Sicher ist, die skandalöse Situation, dass unser Land ohne ein geltendes Wahlrecht auskommen musste, ist bereinigt. (Man könnte sich freilich einmal Gedanken über die Frage machen, wieso etwas so Wesentliches wie das Wahlrecht als einfaches Gesetz, also mit einfacher Regierungsmehrheit, beschlossen werden kann. Bisher hat man, im Bewusstsein dieses Problems, daher auch immer einen parteiübergreifenden Konsens gesucht, nicht so jedoch in diesem Fall.) Die Verfassungskrise (denn kein Wahlrecht zu haben ist eine Verfassungskrise) ist für’s erste behoben. Zufriedenstellend ist diese Lösung dennoch nicht, was nicht nur der heftige Protest praktisch aller Oppositionsparteien zeigt. Allein, einen einheitlichen, oder auch nur irgendwie kompromiss-fähigen Gegenvorschlag, gibt es in der Opposition auch nicht: Die SPD möchte Ausgleichsmandate und eine Verlagerung der Gewichtung hin zu Listenmandaten (bisher 50:50); Grüne und Linke favorisieren ein Listenausgleichssystem, bei dem Listenmandate wegfallen müssten. Der Vorschlag der SPD könnte im extremen Fall zu einer erheblichen Vergrößerung des Parlaments führen, der grüne Ansatz hätte weitreichende Konsequenzen für all jene Parteien, die nur in wenigen Bundesländern antreten (besonders betroffen wäre hier die CSU), denn weil die Grundlage zur Verrechnung mit den Listen anderer Wahlkreise weitgehend entfiele, bestünde für sie kaum eine Aussicht, Überhangmandate zugesprochen zu bekommen. Hierin mag gar ein weiteres Grundsatzproblem des alten wie des neuen Wahlrechts sichtbar werden: Wie kann und soll sinnvoll mit Parteien und Gruppen umgegangen werden, die nur regional antreten?
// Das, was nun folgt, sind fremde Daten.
(* ===== verification/PolicyTheorems.v ===== *)
(** * Error routes, rollback, retries and limits: the theorems *)

From S2P Require Import Prelude RustStr Json Types Concurrency Platform Effects Transition Bindings KernelBase KernelScope KernelTick KernelCommands KernelApply ScopeFacts CancelWalk KInvariants Fixtures RingFacts CommandTheorems.

(** ** Error routes *)

Definition is_catch_all (r : option string * Addr) : bool :=
  match r.1 with None => true | Some _ => false end.

(** The routes of a guard after arming them one by one. *)
Definition arm_all (armed : list (option string * Addr)) : list (option string * Addr) :=
  foldl (λ routes r, insert_route r routes) [] armed.

(** Specific codes in arming order, then catch-alls in arming order. *)
Definition specific (armed : list (option string * Addr)) : list (option string * Addr) :=
  filter (λ r, is_catch_all r = false) armed.
Definition catch_alls (armed : list (option string * Addr)) : list (option string * Addr) :=
  filter (λ r, is_catch_all r = true) armed.

Lemma position_split {A} (p : A -> bool) l1 l2 :
  (∀ x, x ∈ l1 -> p x = false) -> (∀ x, x ∈ l2 -> p x = true) ->
  default (length (l1 ++ l2)) (position p (l1 ++ l2)) = length l1.
Proof.
  intros H1 H2. induction l1 as [|x l1 IH]; cbn.
  - destruct l2 as [|y l2]; cbn; [done|]. by rewrite H2 by set_solver.
  - rewrite (H1 x) by set_solver. specialize (IH ltac:(set_solver)).
    destruct (position p (l1 ++ l2)); cbn in *; congruence.
Qed.

Lemma arm_all_ordered armed : arm_all armed = specific armed ++ catch_alls armed.
Proof.
  unfold arm_all, specific, catch_alls.
  induction armed as [|r armed IH] using rev_ind; [done|].
  rewrite foldl_app. cbn [foldl]. rewrite IH, !filter_app, !filter_cons, !filter_nil.
  unfold insert_route. destruct r as [[code|] a]; cbn [fst].
  - change (λ r : option string * N, match r.1 with None => true | Some _ => false end)
      with is_catch_all.
    rewrite position_split.
    + rewrite decide_True, decide_False by done. unfold vec_insert.
      by rewrite take_app_length, drop_app_length, app_nil_r, <-app_assoc.
    + intros x. rewrite list_elem_of_filter. naive_solver.
    + intros x. rewrite list_elem_of_filter. naive_solver.
  - rewrite decide_False, decide_True by done. by rewrite app_nil_r, app_assoc.
Qed.

Lemma find_map_app {A B} (f : A -> option B) l1 l2 :
  find_map f (l1 ++ l2) = match find_map f l1 with Some b => Some b | None => find_map f l2 end.
Proof. induction l1 as [|x l1 IH]; cbn; [done|]. by destruct (f x). Qed.

Lemma find_route_specific code armed :
  find_route code (specific armed) = snd <$> list_find (λ r, r.1 = Some code) armed.
Proof.
  unfold find_route, specific. induction armed as [|[[c|] a] armed IH]; [done| |].
  - rewrite filter_cons, decide_True by done. cbn [find_map fst list_find].
    case_bool_decide as Hc; [by rewrite decide_True by congruence|].
    rewrite decide_False by congruence. rewrite IH. by destruct (list_find _ armed) as [[]|].
  - rewrite filter_cons, decide_False by done. cbn [list_find fst].
    rewrite decide_False by done. rewrite IH. by destruct (list_find _ armed) as [[]|].
Qed.

Lemma find_route_catch_all code armed :
  find_route code (catch_alls armed) = snd <$> list_find (λ r, r.1 = None) armed.
Proof.
  unfold find_route, catch_alls. induction armed as [|[[c|] a] armed IH]; [done| |].
  - rewrite filter_cons, decide_False by done. cbn [list_find fst].
    rewrite decide_False by done. rewrite IH. by destruct (list_find _ armed) as [[]|].
  - rewrite filter_cons, decide_True by done. cbn [find_map list_find fst].
    by rewrite decide_True by done.
Qed.

(** Whatever the order in which a guard's error routes were armed, a
    rejection takes the first route armed for exactly its code, and only if
    there is none the first catch-all. *)
Lemma error_route_priority armed code :
  find_route code (arm_all armed) =
  match list_find (λ r, r.1 = Some code) armed with
  | Some (_, r) => Some r
  | None => snd <$> list_find (λ r, r.1 = None) armed
  end.
Proof.
  rewrite arm_all_ordered. unfold find_route. rewrite find_map_app.
  change (find_map _ (specific armed)) with (find_route code (specific armed)).
  change (find_map _ (catch_alls armed)) with (find_route code (catch_alls armed)).
  rewrite find_route_specific, find_route_catch_all. by destruct (list_find _ armed) as [[]|].
Qed.

(** ** Rollback *)

Section rollback.
Context {P : Platform}.

(** The instance with the five rolled-back fields of another one. *)
Definition rolled_back_to (i0 i : ProcessInstance) : ProcessInstance :=
  set_session_stack (session_stack i0)
    (set_join_expected (join_expected i0)
      (set_flags (flags i0)
        (set_payload (domain_payload i0) (domain_payload_hash i0) i))).

(** No live fibre of the snapshot holds the handle: the walk finds only it. *)
Lemma walk_fresh s h :
  (∀ k g, sn_fibers s !! k = Some g -> h ∉ effective_control_stack g) ->
  cancel_guard_scope s h = Ok ([h], []).
Proof.
  intros Hf. unfold cancel_guard_scope, cancel_fuel. cbn [v2_cancel_guard_scope].
  assert (E : scope_scan s h = (∅, [])).
  { unfold scope_scan. assert (Hl : ∀ g, g ∈ btree_values (sn_fibers s) ->
      h ∉ effective_control_stack g) by (intros g [k Hk]%elem_of_btree_values; eauto).
    induction (btree_values (sn_fibers s)) as [|g l IH]; cbn [foldl]; [done|].
    unfold scope_scan_fiber at 2. rewrite (proj2 (position_None _ _)); [apply IH; set_solver|].
    intros x Hx. apply N.eqb_neq. intros ->. eapply Hl; [|exact Hx]. by left. }
  by rewrite E.
Qed.

(** The record an opened GUARD-R scope carries, with its members. *)
Definition rollback_of (i0 : ProcessInstance) (r : ConcurrencyRecord) : Prop :=
  rollback_domain_payload r = Some (domain_payload i0) ∧
  rollback_domain_payload_hash r = Some (domain_payload_hash i0) ∧
  rollback_flags r = Some (flags i0) ∧ rollback_join_expected r = Some (join_expected i0) ∧
  rollback_session_stack r = Some (to_rollback_snapshot (session_stack i0)).

(** Rolling back through such a record restores the snapshot it carries. *)
Lemma rollback_restores s h caller c i0 r R L :
  session_roundtrip (session_stack i0) ->
  fetch_record_in_transition s c h = Some r -> rollback_of i0 r ->
  cancel_guard_scope s h = Ok (R, L) ->
  ∃ rs c', v2_rollback_guard_scope s h caller c = Ok (rs, c') ∧
    ∀ i, restore rs i = rolled_back_to i0 i.
Proof.
  intros Hsess Hf (E1 & E2 & E3 & E4 & E5) Hw. unfold v2_rollback_guard_scope. rewrite Hf.
  cbn [ok_or mbind Result_bind]. rewrite E1, E2, E3, E4, E5. unfold from_rollback_snapshot,
    to_rollback_snapshot. rewrite Hsess. cbn [ok_or mbind Result_bind]. rewrite Hw.
  cbn [mbind Result_bind]. destruct caller; eexists _, _; (split; [reflexivity|done]).
Qed.

End rollback.

(** ** Retries *)

Section retry.
Context {P : Platform}.

(** A retry is scheduled only for a transient error and within the attempt
    budget; its due time is at least one base delay away (clock saturation
    aside) and not before the hint, and without a hint at most a quarter over
    the greatest delay. *)
Lemma retry_due_bounds p attempt hint error_class time command next due :
  policy_valid p -> (time <= u64_max)%N -> (max_attempts p < u32_max)%N ->
  retry_decision p attempt hint error_class time command = RetryAt next due ->
  error_class = Transient ∧ next = (attempt + 1)%N ∧ (next <= max_attempts p)%N ∧
  (N.min u64_max (time + base_delay_ms p) <= due)%N ∧
  match hint with
  | Some h => (h <= due)%N
  | None => (due <= time + max_delay_ms p + max_delay_ms p / 4)%N
  end.
Proof.
  intros Hp Ht Hmax H. unfold retry_decision in H. destruct error_class; try discriminate H.
  cbv zeta in H. destruct (N.ltb_spec (max_attempts p) (sat_add u32_max attempt 1)) as [|Hle];
    [discriminate H|].
  pose proof (retry_delay_bounds p attempt Hp) as [Hlo Hhi].
  set (d := retry_delay p attempt) in *.
  set (seed := le_number _) in H. pose proof (jitter_bound seed d) as Hj.
  set (j := (if (d / 4 =? 0)%N then _ else _)) in *.
  assert (Hq : (d / 4 <= max_delay_ms p / 4)%N) by (apply N.Div0.div_le_mono; lia).
  injection H as <- <-. unfold sat_add in *.
  assert (Hn : N.min u32_max (attempt + 1) = (attempt + 1)%N) by lia.
  split; [done|]. split; [done|]. split; [lia|]. split; destruct hint; lia.
Qed.

End retry.

(** ** Failure budget of a scope *)

Lemma scope_failures_from b k persisted :
  (0 < max_failures b <= u32_max)%N -> (persisted < max_failures b)%N ->
  scope_failures b k persisted =
    if (max_failures b <=? persisted + N.of_nat k)%N then Some (max_failures b) else None.
Proof.
  intros Hb. revert persisted; induction k as [|k IH]; intros persisted Hp; cbn [scope_failures].
  - destruct (N.leb_spec (max_failures b) (persisted + N.of_nat 0)); [lia | done].
  - unfold scope_decision. cbv zeta.
    assert (Hs : sat_add u32_max persisted 1 = (persisted + 1)%N) by (apply sat_add_exact; lia).
    rewrite Hs. destruct (N.leb_spec (max_failures b) (persisted + 1)).
    + destruct (N.leb_spec (max_failures b) (persisted + N.of_nat (S k))); [|lia]. f_equal. lia.
    + rewrite IH by lia. replace (persisted + 1 + N.of_nat k)%N with (persisted + N.of_nat (S k))%N by lia.
      done.
Qed.

(** A scope with an admissible budget is exhausted by its [max_failures]-th
    failure, not earlier and not later. *)
Theorem scope_budget_exact version failures b k :
  ScopeFailureBudget_new version failures = Ok b -> (failures <= u32_max)%N ->
  scope_failures b k 0 = if (failures <=? N.of_nat k)%N then Some failures else None.
Proof.
  unfold ScopeFailureBudget_new. destruct (N.eqb_spec version 0); [done|].
  destruct (N.eqb_spec failures 0); [done|]. cbn. intros [= <-] Hf.
  rewrite scope_failures_from; cbn [max_failures]; [done|lia|lia].
Qed.

(** ** Limits *)

(** A value passes the array walk exactly when its arrays nest at most
    eight deep and none is longer than 4096. *)
Theorem array_limits_exact v :
  check_array_limits v = Ok tt ↔
  (array_depth v <= MAX_VALUE_ARRAY_DEPTH)%N ∧ (array_max_len v <= MAX_VALUE_ARRAY_LEN)%N.
Proof.
  unfold check_array_limits. rewrite check_array_limits_at_depth_spec by (unfold MAX_VALUE_ARRAY_DEPTH; lia).
  by rewrite N.add_0_l.
Qed.

Lemma tick_loop_mono {P : Platform} w s ctx n m ts t :
  tick_loop w s ctx n ts = Ok t -> n <= m -> tick_loop w s ctx m ts = Ok t.
Proof.
  revert m ts; induction n as [|n IH]; intros m ts; cbn; [done|]. intros H Hm.
  destruct m as [|m]; [lia|]. cbn. destruct (tick_step w s ctx ts) as [[ts'|t']|e]; [|done..].
  apply IH; [done|lia].
Qed.

(** ** Paths *)

(** A payload write is read back at its path and changes no other top-level
    member. *)
Theorem payload_write_read root seg rest v root' :
  write_json_path root (seg :: rest) v = Ok root' ->
  read_json_path root' (seg :: rest) = Some v ∧
  ∀ seg' tail, seg ≠ seg' ->
    read_json_path root' (seg' :: tail) = read_json_path root (seg' :: tail).
Proof.
  intros H. split; [by eapply read_write_json_path|]. intros seg' tail Hne.
  by eapply read_write_json_path_other.
Qed.

(** ** Identifiers *)

(** Two kernel ids derived from different commands, revisions or ordinals
    hash different byte strings. *)
Theorem derived_id_preimages_differ c c' r r' o o' :
  (c < 2 ^ 128)%N -> (c' < 2 ^ 128)%N -> is_u64 r -> is_u64 r' -> is_u32 o -> is_u32 o' ->
  (c, r, o) ≠ (c', r', o') ->
  ∃ m m', (∀ P : Platform, derived_id (mkContext 0 c r) o = from_hash (blake3 m) ∧
                     derived_id (mkContext 0 c' r') o' = from_hash (blake3 m')) ∧ m ≠ m'.
Proof.
  intros Hc Hc' Hr Hr' Ho Ho' Hne. eexists _, _. split; [by split|].
  intros E. cbn [command_id next_revision] in E.
  apply for_command_preimage_inj in E as (-> & -> & ->); auto.
Qed.

(** ** Witnesses *)

#[local] Existing Instance toy_platform.

(** The scope is opened, flags and payload change, the scope is cancelled. *)
Definition rollback_start : TickState := tick_start toy_snapshot (Fiber_new 10 0).
Definition rollback_dirty (ts : TickState) : TickState :=
  on_instance (λ i, set_flags {[ 3%N := VBool true ]} (set_payload "[]" [] i)) ts.


Definition toy_policy : RetryPolicy := RetryPolicy_conservative_default.

Lemma toy_policy_valid : policy_valid toy_policy.
Proof. unfold policy_valid. cbn. unfold u64_max. lia. Qed.

Lemma retry_due_bounds_witness :
  ∃ due, retry_decision toy_policy 2 None Transient 100 400 = RetryAt 3 due ∧
    (due <= 100 + 60000 + 60000 / 4)%N.
Proof.
  exists 4658%N. split; [vm_compute; reflexivity|].
  apply (retry_due_bounds toy_policy 2 None Transient 100 400 3 4658 toy_policy_valid);
    vm_compute; [discriminate | reflexivity | reflexivity].
Defined.

Lemma scope_budget_exact_witness :
  scope_failures ScopeFailureBudget_conservative_default 4 0 = None ∧
  scope_failures ScopeFailureBudget_conservative_default 5 0 = Some 5%N.
Proof.
  split; (rewrite (scope_budget_exact 1 5); [reflexivity|reflexivity|vm_compute; discriminate]).
Defined.

Lemma payload_write_read_witness :
  ∃ root', write_json_path (JObject [("a", JObject [])]) ["a"; "b"] (JBool true) = Ok root' ∧
    read_json_path root' ["a"; "b"] = Some (JBool true).
Proof.
  eexists. split; [vm_compute; reflexivity|].
  apply (payload_write_read (JObject [("a", JObject [])]) "a" ["b"]). vm_compute. reflexivity.
Defined.

Lemma derived_id_preimages_differ_witness :
  ∃ m m', (∀ P : Platform, derived_id (mkContext 0 400 1) 0 = from_hash (blake3 m) ∧
                     derived_id (mkContext 0 400 1) 1 = from_hash (blake3 m')) ∧ m ≠ m'.
Proof.
  apply (derived_id_preimages_differ 400 400 1 1 0 1); vm_compute; try discriminate; reflexivity.
Defined.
Man wird zugeben müssen, dass die Auswirkungen des negativen Stimmgewichts im alten Wahlrecht nicht dramatisch waren, es dem Verfassungsgericht also um grundsätzliche Erwägungen zur Wahlrechtsgleichheit gegangen sein dürfte (sonst hätten sie das beanstandete Wahlergebnis auch nicht bestehen lassen und die Frist zur Neuregelung nicht über einen weiteren Wahltermin hinaus setzen dürfen). Darum gerade ist aber das Gesetz der Regierungskoalition nicht zufriedenstellend, weil es zwar die Wahrscheinlichkeit von negativem Stimmgewicht (erheblich) reduziert, aber eben nicht ausschließt und – anders als nach den Vorschlägen der Opposition – auch keinen Ausgleich schafft. So wird die Weigerung der Koalition eine Lösung zu unterstützen, die Ausgleichsmandate vorsieht, mit einiger Wahrscheinlichkeit der verfassungsrechtliche Stolperstein des neuen Wahlrechts. Die Ursache der Problematik – das Prinzip des Überhangmandats – bleibt unangetastet.
Der Fehler ist freilich systembedingt: Er liegt im Stimmensplitting selbst und die einzige “saubere” Möglichkeit zur Bereinigung wäre wohl die Abschaffung desselben: Ein Wähler, eine Stimme. Dass das mit den beiden großen, SPD und CDU, kaum zu machen sein wird – denn schließlich geht die weit überwiegende Zahl der Direktmandate an eine der beiden – ist so sicher wie bedauerlich.